Ce projet de loi se présente comme un agrégat hétéroclite de dispositions
techniques qui justifie le terme, désormais consacré, de « fourre-tout
législatif ». L’illisibilité qui résulte de cet assemblage a pour effet d’évincer les
débats parlementaires et publics, en empêchant les différents acteurs de
prendre le recul suffisant pour discuter des grandes orientations qui s’en
dégagent. Or, ce texte révèle une ligne politique particulièrement
inquiétante : fichage, surveillance, contrôle, enfermement ! Les nouvelles
valeurs que le gouvernement veut imposer à la société seraient-elles :
répression, exclusion, stigmatisation, suspicion ?

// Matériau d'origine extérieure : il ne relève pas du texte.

(* ===== verification/ExposedServer.v ===== *)
(** * ExposedServer: the HTTP server of exposed/src/main.rs

    The routing table, the query strings, and one request from end to end. Reading
    sockets and writing replies are actix's. *)
From S2P Require Import Prelude RustStd RustNet Types Redis Services Keys MarciInv Exposed ExposedSpec ExposedReads.
From Stdlib Require Import Ascii.

(** ** Requests *)
Inductive method := GET | POST | OtherMethod.
#[export] Instance method_eq_dec : EqDecision method.
Proof. solve_decision. Defined.

(** A request as actix hands it over: the query decoded into names and values, the
    body as text, and the address of the peer. *)
Record request := {
  r_method : method;
  r_path : string;
  r_query : list (string * string);
  r_body : string;
  r_peer : option (Net.IpAddr * N);
}.

Inductive endpoint := PeerList | Health | AddNode | StatusOfPeer.

(** The [.route(..)] calls; nothing else is served. *)
Definition route (m : method) (path : string) : option endpoint :=
  match m with
  | GET =>
      if decide (path = "/peer" ∨ path = "/") then Some PeerList
      else if decide (path = "/health") then Some Health
      else if decide (path = "/peer_status") then Some StatusOfPeer
      else None
  | POST => if decide (path = "/add_node") then Some AddNode else None
  | OtherMethod => None
  end.

(** *** Query strings *)

(** The fields of [QueryParams] met so far. *)
Record partial_query := {
  pq_network : option string;
  pq_offline_timeout : option N;
  pq_unknown_offline_timeout : option N;
}.

(** One pair: a field met twice or a number that is none is refused; other names
    are ignored. *)
Definition read_pair (p : string * string) (q : partial_query) : option partial_query :=
  let '(name, value) := p in
  if decide (name = "network") then
    match pq_network q with
    | Some _ => None
    | None => Some {| pq_network := Some value;
                      pq_offline_timeout := pq_offline_timeout q;
                      pq_unknown_offline_timeout := pq_unknown_offline_timeout q |}
    end
  else if decide (name = "offline_timeout") then
    match pq_offline_timeout q with
    | Some _ => None
    | None => n ← Int.parse_u64 value;
              Some {| pq_network := pq_network q;
                      pq_offline_timeout := Some n;
                      pq_unknown_offline_timeout := pq_unknown_offline_timeout q |}
    end
  else if decide (name = "unknown_offline_timeout") then
    match pq_unknown_offline_timeout q with
    | Some _ => None
    | None => n ← Int.parse_u64 value;
              Some {| pq_network := pq_network q;
                      pq_offline_timeout := pq_offline_timeout q;
                      pq_unknown_offline_timeout := Some n |}
    end
  else Some q.

Fixpoint read_pairs (pairs : list (string * string)) (q : partial_query) : option partial_query :=
  match pairs with
  | [] => Some q
  | p :: pairs => q ← read_pair p q; read_pairs pairs q
  end.

Definition no_fields : partial_query :=
  {| pq_network := None; pq_offline_timeout := None; pq_unknown_offline_timeout := None |}.

(** A refused query string. *)
Inductive bad_query := BadQuery.

Definition or_default {A} (field : option A) (d : option A) : outcome bad_query A :=
  match field with
  | Some a => Ret a
  | None => match d with Some a => Ret a | None => Panic end
  end.

(** [web::Query<QueryParams>]: what is missing takes its default, whose [unwrap]
    may panic. *)
Definition query_params (env : string → option string) (pairs : list (string * string)) :
  outcome bad_query QueryParams :=
  match read_pairs pairs no_fields with
  | None => Raise BadQuery
  | Some q =>
      offline ← or_default (pq_offline_timeout q) (default_timeout env);
      unknown ← or_default (pq_unknown_offline_timeout q) (default_unknown_timeout env);
      Ret {| q_network := default default_network (pq_network q);
             q_offline_timeout := offline;
             q_unknown_offline_timeout := unknown |}
  end.

(** [web::Query<PeerQueryParams>]: exactly one [peer_id]. *)
Definition peer_query_params (pairs : list (string * string)) : outcome bad_query string :=
  match filter (λ p, p.1 = "peer_id") pairs with
  | [(_, id)] => Ret id
  | _ => Raise BadQuery
  end.

(** *** One request *)
Inductive http_response :=
| Answer (r : response)
| NodeAnswer (r : node_response)
| BadRequest
| NotFound.

Section Respond.
Context {R C : Type} `{Redis R} `{Clock C} `{TextLib}.
Context (env : string → option string) (debug_string : string → string).

(** An extractor of the handler's arguments: what it refuses gets a bad request. *)
Definition extracting {E A} (o : outcome bad_query A) (k : A → comp (Service R C) E http_response) :
  comp (Service R C) E http_response :=
  match o with
  | Ret a => k a
  | Raise BadQuery => mret BadRequest
  | Panic => panic
  end.

Definition respond {E} (contended : bool) (r : request) : comp (Service R C) E http_response :=
  match route (r_method r) (r_path r) with
  | None => mret NotFound
  | Some PeerList =>
      extracting (query_params env (r_query r)) (λ q, a ← peer_handler contended q; mret (Answer a))
  | Some Health => a ← last_update_handler; mret (Answer a)
  | Some AddNode => mret (NodeAnswer (add_node debug_string (r_body r) (r_peer r)))
  | Some StatusOfPeer =>
      extracting (peer_query_params (r_query r)) (λ id, a ← peer_in_map id; mret (Answer a))
  end.
End Respond.

(** ** Requests only read the database *)
Section Server.
Context {R C : Type} `{RedisLaws R} `{Clock C} `{TextLib}.
Context (env : string → option string) (debug_string : string → string).

(** The server is still up and holds what it held. *)
Definition unchanged (s s' : R) : Prop := up s → up s' ∧ view s' = view s.
#[local] Instance unchanged_preorder : PreOrder unchanged.
Proof.
  split; [done|]. intros s1 s2 s3 H12 H23 Hup. destruct (H12 Hup) as [Hup2 Hv2].
  destruct (H23 Hup2) as [Hup3 Hv3]. split; [done|congruence].
Qed.

Lemma get_unchanged k s : unchanged s (redis_get k s).2.
Proof. intros Hup. by destruct (get_law k s Hup) as (r & s' & -> & Hup' & Hv & _). Qed.
Lemma keys_unchanged pat s : unchanged s (redis_keys pat s).2.
Proof. intros Hup. by destruct (keys_reads pat s Hup) as (r & s' & -> & Hup' & Hv). Qed.
#[local] Hint Resolve get_unchanged keys_unchanged : core.

(** C24 (safety). Requests only read: whatever is requested, with whatever query and
    in whatever state the worker is, and however the request ends, a panic included,
    the database is afterwards as it was before. *)
Theorem requests_read_only {E} contended r w :
  up (x_client w) →
  let w' := (respond (R:=R) (C:=C) (E:=E) env debug_string contended r w).2 in
  up (x_client w') ∧ view (x_client w') = view (x_client w).
Proof.
  intros Hup. assert (within unchanged (respond (R:=R) (C:=C) (E:=E) env debug_string contended r)) as Hr; [|by apply Hr].
  unfold respond. destruct (route (r_method r) (r_path r)) as [[]|]; [..|by apply (within_same unchanged)].
  - unfold extracting. destruct (query_params env (r_query r)) as [q|[]|]; [|by apply (within_same unchanged)..].
    apply (within_bind unchanged); [by apply within_peer_handler; [apply _|..]|].
    intros a. by apply (within_same unchanged).
  - apply (within_bind unchanged); [by apply within_last_update; [apply _|..]|].
    intros a. by apply (within_same unchanged).
  - by apply (within_same unchanged).
  - unfold extracting. destruct (peer_query_params (r_query r)) as [id|[]|]; [|by apply (within_same unchanged)..].
    apply (within_bind unchanged); [by apply within_in_map; [apply _|..]|].
    intros a. by apply (within_same unchanged).
Qed.
End Server.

La LOPPSI 2 relaie un discours politique belliqueux qui utilise la figure du
délinquant pour entretenir le fantasme de l’ennemi intérieur et qui assimile,
corrélativement, tout acte de délinquance à une atteinte à l’Etat. Au nom de
la protection de la société contre ses « ennemis », les mesures dérogatoires
au droit commun sont sur le point de devenir la norme, la surveillance et le
contrôle social s’étendent et l’objectif de réinsertion assigné à chaque peine
disparaît.
Cet énième fatras sécuritaire prévoit d’abord d’étendre considérablement les
dispositifs de fichage et de vidéosurveillance (désormais appelée
« vidéoprotection »). Non contente de reconduire les fichiers de police et de
gendarmerie actuels (STIC et JUDEX) – pourtant détournés de leurs objectifs
initiaux, truffés d’erreurs, incontrôlables et, de fait, incontrôlés – la majorité
UMP s’apprête à les interconnecter et à les étendre. Les données relatives à
un suspect innocenté ne seront pas systématiquement effacées : pourront
donc être maintenues dans ces fichiers dits « d’antécédents » des personnes
qui, en réalité, n’en auront pas ! De même, alors que les pays anglo-saxons
reviennent sur le dogme coûteux de son efficacité, en France l’objectif est
d’accroître au maximum l’espionnage de l’espace public : les autorités
pourront placer des dispositifs de vidéosurveillance pratiquement partout sur
la voie publique ; toutes les entreprises privées pourront installer des caméras
aux abords de leurs établissements ; les préfets pourront faire de même le
long du parcours des manifestations.
Il est particulièrement inquiétant d’entendre, en marge des discussions sur
cette banalisation de la surveillance et du fichage, des membres du
gouvernement affirmer que seuls ceux qui ont quelque-chose à se reprocher
ont quelque-chose à craindre. Un tel discours, qui supprime la distance entre
l’autorité de l’Etat et la conscience individuelle, est particulièrement malsain.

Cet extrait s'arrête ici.